**YOUR TASK**
Only the lines holding "destruct" are wanted. Copy every one from the records below.

Saved entries:
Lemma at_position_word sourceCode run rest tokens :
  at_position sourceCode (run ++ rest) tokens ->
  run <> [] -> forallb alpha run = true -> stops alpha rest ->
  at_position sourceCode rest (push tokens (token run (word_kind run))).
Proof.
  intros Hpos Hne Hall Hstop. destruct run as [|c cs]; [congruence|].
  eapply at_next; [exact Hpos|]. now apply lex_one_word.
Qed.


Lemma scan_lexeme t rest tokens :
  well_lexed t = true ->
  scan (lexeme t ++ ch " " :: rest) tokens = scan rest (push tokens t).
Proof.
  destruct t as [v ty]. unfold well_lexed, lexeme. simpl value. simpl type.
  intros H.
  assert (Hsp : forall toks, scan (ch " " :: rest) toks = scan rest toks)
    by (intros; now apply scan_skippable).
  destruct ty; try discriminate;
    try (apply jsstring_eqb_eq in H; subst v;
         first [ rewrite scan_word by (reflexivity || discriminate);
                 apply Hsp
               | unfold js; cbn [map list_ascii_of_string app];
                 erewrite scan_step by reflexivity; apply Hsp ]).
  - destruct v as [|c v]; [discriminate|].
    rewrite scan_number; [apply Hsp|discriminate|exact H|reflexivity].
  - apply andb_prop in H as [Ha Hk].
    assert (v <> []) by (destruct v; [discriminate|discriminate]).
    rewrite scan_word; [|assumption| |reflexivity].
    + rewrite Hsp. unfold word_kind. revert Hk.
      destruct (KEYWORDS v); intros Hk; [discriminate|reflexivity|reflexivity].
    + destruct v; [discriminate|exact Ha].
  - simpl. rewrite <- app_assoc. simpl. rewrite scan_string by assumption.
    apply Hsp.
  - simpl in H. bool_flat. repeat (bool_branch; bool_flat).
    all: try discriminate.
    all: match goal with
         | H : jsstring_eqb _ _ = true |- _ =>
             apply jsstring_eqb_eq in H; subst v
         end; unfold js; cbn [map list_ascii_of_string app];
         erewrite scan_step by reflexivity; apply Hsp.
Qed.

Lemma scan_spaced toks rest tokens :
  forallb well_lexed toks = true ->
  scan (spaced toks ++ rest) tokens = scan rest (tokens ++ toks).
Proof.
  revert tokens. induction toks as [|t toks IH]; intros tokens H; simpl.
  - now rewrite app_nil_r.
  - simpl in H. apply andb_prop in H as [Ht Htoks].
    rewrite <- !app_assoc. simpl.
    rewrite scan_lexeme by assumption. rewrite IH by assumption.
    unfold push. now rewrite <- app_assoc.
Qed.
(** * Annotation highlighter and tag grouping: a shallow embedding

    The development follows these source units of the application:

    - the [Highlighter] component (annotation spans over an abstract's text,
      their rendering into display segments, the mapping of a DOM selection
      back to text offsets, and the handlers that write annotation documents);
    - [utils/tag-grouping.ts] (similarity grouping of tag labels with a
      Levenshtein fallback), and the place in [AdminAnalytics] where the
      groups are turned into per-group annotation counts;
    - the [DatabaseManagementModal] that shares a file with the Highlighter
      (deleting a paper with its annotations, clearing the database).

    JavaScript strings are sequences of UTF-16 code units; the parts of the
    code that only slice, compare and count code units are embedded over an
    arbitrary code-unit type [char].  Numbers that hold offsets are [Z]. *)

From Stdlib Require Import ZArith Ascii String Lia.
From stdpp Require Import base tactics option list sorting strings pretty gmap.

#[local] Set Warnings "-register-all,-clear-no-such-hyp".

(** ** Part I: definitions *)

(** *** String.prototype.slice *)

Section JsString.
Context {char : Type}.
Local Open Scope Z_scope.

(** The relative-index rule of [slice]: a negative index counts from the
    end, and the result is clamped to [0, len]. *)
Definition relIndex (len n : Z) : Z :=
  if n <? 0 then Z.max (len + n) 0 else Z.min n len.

**EXERCISE ANSWER**
  intros Hpos Hne Hall Hstop. destruct run as [|c cs]; [congruence|].
  destruct t as [v ty]. unfold well_lexed, lexeme. simpl value. simpl type.
  destruct ty; try discriminate;
  - destruct v as [|c v]; [discriminate|].
    assert (v <> []) by (destruct v; [discriminate|discriminate]).
      destruct (KEYWORDS v); intros Hk; [discriminate|reflexivity|reflexivity].
    + destruct v; [discriminate|exact Ha].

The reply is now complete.